WORK REQUIRED = Everything before the line containing "rewrite setSelectRaw_anim." is to be left out; repeat that line and all lines after it exactly, to the end of the data.

RECORDS TO USE =
++++++++++++++++++++
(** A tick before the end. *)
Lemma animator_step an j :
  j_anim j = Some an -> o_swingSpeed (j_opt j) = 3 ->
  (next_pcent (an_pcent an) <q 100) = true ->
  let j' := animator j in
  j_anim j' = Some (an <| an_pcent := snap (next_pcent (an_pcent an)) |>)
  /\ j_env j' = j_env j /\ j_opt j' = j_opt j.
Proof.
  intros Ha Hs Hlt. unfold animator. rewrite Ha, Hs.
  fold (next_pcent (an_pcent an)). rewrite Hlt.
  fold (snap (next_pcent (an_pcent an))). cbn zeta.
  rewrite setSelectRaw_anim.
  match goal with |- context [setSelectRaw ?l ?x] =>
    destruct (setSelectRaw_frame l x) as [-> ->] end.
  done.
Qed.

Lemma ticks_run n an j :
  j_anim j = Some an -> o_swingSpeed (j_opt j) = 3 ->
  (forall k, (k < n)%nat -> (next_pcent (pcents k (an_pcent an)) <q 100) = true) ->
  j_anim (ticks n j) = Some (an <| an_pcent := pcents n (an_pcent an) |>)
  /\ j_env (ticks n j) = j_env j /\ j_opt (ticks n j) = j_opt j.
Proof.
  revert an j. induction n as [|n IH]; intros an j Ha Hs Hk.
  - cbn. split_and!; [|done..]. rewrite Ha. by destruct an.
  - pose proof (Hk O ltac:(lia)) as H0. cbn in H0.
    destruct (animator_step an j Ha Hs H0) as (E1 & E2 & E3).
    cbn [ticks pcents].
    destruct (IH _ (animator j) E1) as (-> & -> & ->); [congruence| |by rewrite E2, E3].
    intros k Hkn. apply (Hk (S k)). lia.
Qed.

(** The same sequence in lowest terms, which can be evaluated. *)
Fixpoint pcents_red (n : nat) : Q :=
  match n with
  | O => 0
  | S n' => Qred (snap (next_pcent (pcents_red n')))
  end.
++++++++++++++++++++
ANSWER SECTION =
  rewrite setSelectRaw_anim.
  match goal with |- context [setSelectRaw ?l ?x] =>
    destruct (setSelectRaw_frame l x) as [-> ->] end.
  done.
Qed.

Lemma ticks_run n an j :
  j_anim j = Some an -> o_swingSpeed (j_opt j) = 3 ->
  (forall k, (k < n)%nat -> (next_pcent (pcents k (an_pcent an)) <q 100) = true) ->
  j_anim (ticks n j) = Some (an <| an_pcent := pcents n (an_pcent an) |>)
  /\ j_env (ticks n j) = j_env j /\ j_opt (ticks n j) = j_opt j.
Proof.
  revert an j. induction n as [|n IH]; intros an j Ha Hs Hk.
  - cbn. split_and!; [|done..]. rewrite Ha. by destruct an.
  - pose proof (Hk O ltac:(lia)) as H0. cbn in H0.
    destruct (animator_step an j Ha Hs H0) as (E1 & E2 & E3).
    cbn [ticks pcents].
    destruct (IH _ (animator j) E1) as (-> & -> & ->); [congruence| |by rewrite E2, E3].
    intros k Hkn. apply (Hk (S k)). lia.
Qed.

(** The same sequence in lowest terms, which can be evaluated. *)
Fixpoint pcents_red (n : nat) : Q :=
  match n with
  | O => 0
  | S n' => Qred (snap (next_pcent (pcents_red n')))
  end.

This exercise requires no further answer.